Recent solo and group exhibitions include: Galerie Wenger, Zurich; Is it Wood? / a yw’n bren?, Ruthin Craft Centre, Wales; To start a conservation across a crowded room; Contemporary British Printmaking, Smiths Row (2014); Completion of Glass Canopy commission for Land Securities. Victoria, London (2013); Completion of the wrap for the Olympic Stadium, London; Bauhaus Live, group exhibition at The Aram Gallery, London (2013); ‘ColourWare’, exhibited as part of Collect, Saatchi Gallery London; Notes on colour, an exhibition of 100 screen-prints, Project Space, Great western studio; Completion of exterior mural, Basel Switzerland; Commission for glass canopy in London with Pelli Clark Pelli Architects (2011); Olympic Stadium, a collaboration with Populous Architects to design a colour spectrum for the interior and exterior of the building (2012); Significant Colour. Group Exhibition at The Aram Gallery (2009); Chalk Hill Contemporary Art (2008); Colour Bands, Vinyl Installation at Canary Wharf (2006); Rochester Row public Art commission for Westminster Council (2005); Sculpture— A Spectator Sport, contemporary sculpture at Bryanston Park RIBA Panopticon, a collaboration with Jo Rippon Architects (2003).

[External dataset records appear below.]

(** C16. A context switch is invisible to the task that is switched out:
    whatever the other tasks do, as long as they leave its saved stack frame
    and saved stack pointer alone, switching back to it returns from its call
    of [switch_to] with all callee-saved registers, the stack pointer and the
    return address as they were, in its own address space. *)
Theorem context_switch_round_trip off c m ts out inc o i :
  Forall (fits 64) (saved_regs c) -> 48 <= c_rsp c < 2 ^ 64 - 56 -> 0 < out -> fits 64 (out + off) -> out <> inc ->
  ts !! out = Some o -> ts !! inc = Some i ->
  exists c1 m1 ts1 o1, switch_to off c m ts out inc = Some (c1, m1, ts1) /\ ts1 !! out = Some o1 /\ ts1 !! inc = Some i /\
    (forall x, x < c_rsp c - 48 \/ c_rsp c <= x -> get m1 x = get m x) /\
    forall d m2 ts2 t out2,
      (forall x, c_rsp c - 48 <= x < c_rsp c + 8 -> get m2 x = get m1 x) ->
      ts2 !! out = Some t -> rsp t = rsp o1 -> out2 <> out -> (out2 <> 0 -> is_Some (ts2 !! out2)) ->
      Forall (fits 64) (saved_regs d) -> 48 <= c_rsp d < 2 ^ 64 -> c_rsp d <= c_rsp c - 48 \/ c_rsp c + 8 <= c_rsp d - 48 ->
      exists m3 ts3, switch_to off d m2 ts2 out2 out =
        Some (mkCpu (c_rbx c) (c_rbp c) (c_r12 c) (c_r13 c) (c_r14 c) (c_r15 c) (c_rsp c + 8) (read_u64 m (c_rsp c))
                (if cr3 t =? 0 then c_cr3 d else cr3 t) (out + off) (c_if d), m3, ts3).
Proof.
  intros Hc Hs Ho Hoff Hne Eo Ei. unfold switch_to at 1. fold (saved_regs c). destruct (push_words m (c_rsp c) (saved_regs c)) as [m1 sp] eqn:E.
  apply push_words_spec in E as (-> & Hr & Hout); [|done|simpl; lia]. change (8 * Z.of_nat (length (saved_regs c))) with 48 in *.
  rewrite (proj2 (Z.eqb_neq out 0)), Eo by lia. cbn [mbind option_bind]. rewrite lookup_insert_ne, Ei by done. cbn [mbind option_bind].
  eexists _, m1, _, _. split; [reflexivity|]. split; [apply lookup_insert_eq|]. split; [by rewrite lookup_insert_ne|]. split; [done|].
  intros d m2 ts2 t out2 Hm2 Et Hrsp Hne2 Hout2 Hd Hds Hdis. cbn [rsp with_rsp] in Hrsp. unfold switch_to. fold (saved_regs d).
  destruct (push_words m2 (c_rsp d) (saved_regs d)) as [m3 sp3] eqn:E3. apply push_words_spec in E3 as (-> & _ & Hout3); [|done|simpl; lia].
  change (8 * Z.of_nat (length (saved_regs d))) with 48 in *.
  assert (Hrd : forall k, 0 <= k <= 48 -> read_u64 m3 (c_rsp c - 48 + k) = read_u64 m1 (c_rsp c - 48 + k)).
  { intros k Hk. apply read_u64_ext. intros x Hx. rewrite Hout3, Hm2 by lia. done. }
  assert (Hreg : forall n w a, saved_regs c !! n = Some w -> (n < 6)%nat -> a = c_rsp c - 48 + (40 - 8 * Z.of_nat n) -> read_u64 m3 a = w).
  { intros n w a Hn Hlt ->. rewrite Hrd by lia. rewrite <- (Hr n w Hn). f_equal. lia. }
  assert (Hret : read_u64 m3 (c_rsp c - 48 + 48) = read_u64 m (c_rsp c)).
  { rewrite Hrd by lia. replace (c_rsp c - 48 + 48) with (c_rsp c) by lia. apply read_u64_ext. intros x Hx. apply Hout. lia. }
  assert (exists ts3, (if out2 =? 0 then Some ts2 else o2 ← ts2 !! out2; Some (<[out2 := with_rsp o2 (c_rsp d - 48)]> ts2)) = Some ts3 /\ ts3 !! out = Some t) as (ts3 & -> & Et3).
  { destruct (Z.eqb_spec out2 0) as [->|Hn]; [by exists ts2|]. destruct (Hout2 Hn) as [o2 E2]. rewrite E2. simpl. eexists. split; [done|]. by rewrite lookup_insert_ne. }
  exists m3, ts3. cbn [mbind option_bind]. rewrite Et3. cbn [mbind option_bind]. rewrite Hrsp, !wrap_small by (done || unfold fits; lia).
  rewrite Hret, (Hreg 0%nat (c_rbx c)), (Hreg 1%nat (c_rbp c)), (Hreg 2%nat (c_r12 c)), (Hreg 3%nat (c_r13 c)), (Hreg 4%nat (c_r14 c)), (Hreg 5%nat (c_r15 c)) by (done || lia).
  do 4 f_equal; [lia|]. destruct (cr3 t =? 0) eqn:E0; [done|]. destruct (Z.eqb_spec (cr3 t) (c_cr3 d)); congruence.
Qed.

Sophie Smallhorn started working sculpturally by creating wall-mounted compositions in coloured off-cuts, which were the remnants of materials she used for making furniture. In her work Smallhorn explores colour, volume and proportion. The forms of her wall works are small, simple, clean and geometric. Geometry and saturated colour are centre stage in her compositions, combined and contrasted depending on her intuitive sense of play. There is no theory, science or system in her approach. Texture is not admitted. The chance element of light and the controlled juxtaposition of form, volume, weight and colour are all that she requires in order to make these complex illusionistic scenarios.